Edwidge Danticat, hatiana residente nos Estados Unidos há décadas (onde se graduou em Literatura Francesa numa universidade da celebrada Ivy League), escreveu toda a sua obra em inglês sem nunca se desvencilhar da herança cultural do lugar de origem. Da coletânea ‘Krik-Krak’ (título retirado de uma popular expressão haitiana, que remete à oralidade presente na narrativa), traduzimos ‘Entre a piscina e as gardênias’ (Between the pool and the gardenias), um verdadeiro tesouro literário.
Sobre o projeto e planos futuros
Para a nossa próxima edição, na qual celebraremos a passagem completa por quatro estações, teremos novidades. Vamos nos arriscar um pouco mais e explorar formatos que ainda não tivemos a oportunidade de abarcar, além de contar, excepcionalmente, com contos inéditos de escritoras brasileiras.

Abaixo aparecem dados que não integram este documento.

(** C7.  For positive canvas dimensions, [CanvasToViewport] returns
    [{x: px * Vw / Cw, y: py * Vh / Ch, z: d}] as it is: the vector is
    not normalized, its length is
    [sqrt ((px * Vw / Cw)^2 + (py * Vh / Ch)^2 + d^2)], which depends on
    the pixel and is 1 only for the pixel [(0, 0)]. *)
Theorem CanvasToViewport_unnormalized :
  forall (Cw Ch px py : R),
    0 < Cw -> 0 < Ch ->
    CanvasToViewport Cw Ch px py
    = {| x := px * Vw / Cw; y := py * Vh / Ch; z := d |} /\
    length (CanvasToViewport Cw Ch px py)
    = sqrt ((px * Vw / Cw) ^ 2 + (py * Vh / Ch) ^ 2 + d ^ 2) /\
    (length (CanvasToViewport Cw Ch px py) = 1 <-> px = 0 /\ py = 0).
Proof.
  intros Cw Ch px py HCw HCh.
  split; [reflexivity|].
  assert (Hlen : length (CanvasToViewport Cw Ch px py)
                 = sqrt ((px * Vw / Cw) ^ 2 + (py * Vh / Ch) ^ 2 + d ^ 2)).
  { unfold length, CanvasToViewport. simpl. f_equal. ring. }
  split; [exact Hlen|]. rewrite Hlen. unfold Vw, Vh, d.
  split.
  - intros H. apply (f_equal (fun u => u * u)) in H.
    rewrite sqrt_sqrt in H by nra.
    assert (Hs : (px / Cw) * (px / Cw) + (py / Ch) * (py / Ch) + 1 = 1)
      by (revert H; unfold Rdiv; intros H; ring_simplify in H;
          ring_simplify; lra).
    apply sum_squares_zero in Hs. destruct Hs as [Hx Hy].
    unfold Rdiv in Hx, Hy.
    assert (/ Cw <> 0) by (apply Rinv_neq_0_compat; lra).
    assert (/ Ch <> 0) by (apply Rinv_neq_0_compat; lra).
    split; [destruct (Rmult_integral _ _ Hx) | destruct (Rmult_integral _ _ Hy)];
      tauto.
  - intros [-> ->].
    replace ((0 * 1 / Cw) ^ 2 + (0 * 1 / Ch) ^ 2 + 1 ^ 2) with 1
      by (unfold Rdiv; ring).
    apply sqrt_1.
Qed.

Aos poucos, a Editora Incompleta foi fazendo a tiragem crescer – embora ainda sejamos pequenas – , o que na atual conjuntura do país é praticamente um milagre. A cada nova edição as dificuldades burocráticas só aumentam, da realização do pagamento das autoras em moeda estrangeira ao registro ISSN e as dificuldades de postagem.
Mas fazendo um balanço, gostamos de pensar que temos, sim, motivos para comemorar.
Estamos cheias de planos para ampliar a família Puñado nos próximos meses (ideias, tiragens, projetos, parcerias), e, é claro, isso nos deixa muito ansiosas, preocupadas com os recursos e de onde vamos tirar tanto tempo (sim, precisamos de outros empregos/trabalhos para nos manter, e à Puñado) para nos dedicar a toda essa empreitada. Mas continuamos tão animadas a cada ‘sim’ quanto da primeira vez em que nos demos conta que nossos sonhos virariam uma revista de verdade; e igualmente empenhadas em persistir, e prosseguir traçando o mapa do nosso continente a partir das mulheres que o escrevem.
As palavras delas são a nossa maior riqueza.